Do you actually think dead simple failover is comparable to elastic kubernetes whatever?

> It's putting a longer server in the rack above/below yours and pushing the power plug out of the back of your server

Are you serious? Have you ever built/operated/wired rack scale equipment? You think the power cables for your "short" server (vs the longer one being put in) are just hanging out in the back of the rack?

Rack wiring has been done and done correctly for ages. Power cables on one side (if possible), data and other cables on the other side. These are all routed vertically and horizontally, so they land only on YOUR server.

You could put a Mercedes Maybach above/below your server and nothing would happen.

> Do you actually think dead simple failover is comparable to elastic kubernetes whatever?

References to "elastic Kubernetes whatever" is a red herring. You can have a dead simple load balancer spreading traffic across multiple bare metal nodes.

In my experience, my personal services have gone down exactly zero times. Actually not entirely true, but every time they stopped working the servers had simply run out of disk space.

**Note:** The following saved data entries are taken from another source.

(** Clearing an empty header changes no case. *)
Lemma clear_case k D (f : Z → list Z) :
  hdr_n (view D st0) = 0 → (4 ≤ length (view D st0))%nat →
  (∀ m, home_block s m → view D m = f m) →
  let D' := apply_writes (take k [(st0, put32 0 0 (view D st0))]) D in
  hdr_n (view D' st0) = 0 ∧ ∀ m, home_block s m → view D' m = f m.
Proof.
  intros E Hl Hf D'. unfold D'. destruct k as [|k]; simpl take; [done|]. rewrite take_nil.
  setoid_rewrite view_apply. simpl. split.
  - rewrite decide_True by done. by apply hdr_n_clear.
  - intros m Hm. rewrite decide_False by (intros ->; by apply not_home_start). by apply Hf.
Qed.

(** Installing the logged blocks on [D]. *)
Lemma install_logged j D :
  disk_case s D true → hdr_blocks (view D st0) = txn (k_log s) →
  hdr_n (view D st0) = lh_n (k_log s) →
  (∀ t b, txn (k_log s) !! t = Some b → view D (st0 + Z.of_nat t + 1) = lblk s b) →
  (∀ m, home_block s m → m ∉ txn (k_log s) → view D m = lblk s m) →
  disk_case s (apply_writes (take j HW) D) true.
Proof.
  intros _ E1 E2 E3 E4.
  assert (∀ m, m ∉ txn (k_log s) → view (apply_writes (take j HW) D) m = view D m) as Hv.
  { intros m Hm. rewrite view_apply. apply overlay_notin. by intros ?%HW_take_fst. }
  assert (∀ m, ¬ home_block s m → m ∉ txn (k_log s)) as Hnh by (intros m Hm ?%txn_is_home; done).
  apply Logged; fold st0; rewrite ?Hv by (apply Hnh, not_home_start); try done.
  - intros t b Hb. rewrite Hv; [by apply E3|]. apply Hnh. intros [_ H].
    pose proof (lookup_lt_Some _ _ _ Hb). pose proof (length_txn s Hk). pose proof (lk_size _ Hk).
    unfold st0, N in *. lia.
  - intros m Hm Hn. rewrite Hv by done. by apply E4.
Qed.

Lemma install_all D :
  (4 ≤ length (view D st0))%nat →
  (∀ m, home_block s m → m ∉ txn (k_log s) → view D m = lblk s m) →
  let D' := apply_writes (HW ++ [(st0, put32 0 0 (view D st0))]) D in
  hdr_n (view D' st0) = 0 ∧ ∀ m, home_block s m → view D' m = lblk s m.
Proof.
  intros Hl E4 D'. unfold D'. split; [|intros m Hm]; rewrite view_apply, overlay_app; simpl.
  { rewrite decide_True by done. by apply hdr_n_clear. }
  rewrite decide_False by (intros ->; by apply not_home_start).
  destruct (decide (m ∈ txn (k_log s))) as [Hin|Hni].
  - assert ((m, lblk s m) ∈ HW) as Hw by (apply list_elem_of_fmap; by exists m).
    apply (overlay_lookup HW _ (m, lblk s m)); [|done]. unfold HW.
    rewrite <- list_fmap_compose. rewrite (list_fmap_ext _ id), list_fmap_id by done. apply Ht.
  - rewrite overlay_notin; [by apply E4|]. intros Hin. apply Hni, (HW_take_fst (length HW)).
    by rewrite take_ge.
Qed.

Lemma recover_writes_logged D c :
  booted s D c → hdr_blocks (view D st0) = txn (k_log s) →
  (∀ t b, txn (k_log s) !! t = Some b → view D (st0 + Z.of_nat t + 1) = lblk s b) →
  recover_writes st0 (lblk c) = HW ++ [(st0, put32 0 0 (view D st0))].
Proof.
  intros Hb E1 E3. unfold recover_writes. rewrite (booted_view D c st0 Hb (proj2 start_clean)).
  rewrite E1. f_equal. unfold HW. apply list_eq. intros t.
  rewrite list_lookup_imap, list_lookup_fmap. destruct (txn (k_log s) !! t) as [b|] eqn:Eb; [|done].
  simpl. rewrite (booted_view D c) by (try done; apply log_blocks_valid; by eapply lookup_lt_Some).
  by rewrite (E3 t b).
Qed.

Lemma recover_writes_clean D c :
  booted s D c → hdr_n (view D st0) = 0 →
  recover_writes st0 (lblk c) = [(st0, put32 0 0 (view D st0))].
Proof.
  intros Hb E. unfold recover_writes. rewrite (booted_view D c st0 Hb (proj2 start_clean)).
  by rewrite (hdr_blocks_nil _ E).
Qed.

Definition final (cm : bool) (m : Z) : list Z := if cm then lblk s m else view (k_disk s) m.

The number of production incidents on our corporate mishmash of lambda, ecs, rds, fargate, ec2, eks etc? It’s a good week when something doesn’t go wrong. Somehow the logging setup is better on the personal stuff too.

Thanks for switching sides to oppose yourself, I guess?

My UPS was supposedly "self testing" itself periodically and it still happened!

For sure, things can and will go wrong. For critical services, I’d want to split them up into separate racks for precisely that reason.

Re: power strips, thanks for the reminder. I’m usually diligent about that, but forgot about one my wife uses. Replacement coming today.

Oof, sorry.

Yes I'm serious. My managed host took several of our machines offline when racking machines under/over ours. And they said it was because the new machines were longer and knocked out the power cables on ours.

We were their largest customer and they seemed honest even when they made mistakes that seemed silly, so we rolled our eyes and moved on with life.

Managed hosting means accepting that you can't inspect the racks and chide people for not cabling to your satisfaction. And mistakes by the managed host will impact your availability.

> Thanks for switching sides to oppose yourself, I guess?

I'm baffled by your comment. Are you sure you read what I wrote?

I hope that "managed host" got fired in a heartbeat and you moved elsewhere. Because they don't know WTF they're doing. As simple as that.

We did eventually move elsewhere because of acquisition. Of course those guys didn't even bother to run LACP and so our systems would regularly go offline for a bit whenever someone wanted to update a switch. I was a lot happier at the host that sometimes bumped the power cables.

Firing a host where you've got thousands of servers is easier said than done. We did do a quote exercise with another provider that could have supported us, and it didn't end up very competitive ... and it wouldn't have been worth the transition. Overall, there were some derpy moments, but I don't think we would have been happier anywhere else, and we didn't want to rent cages and run our own servers.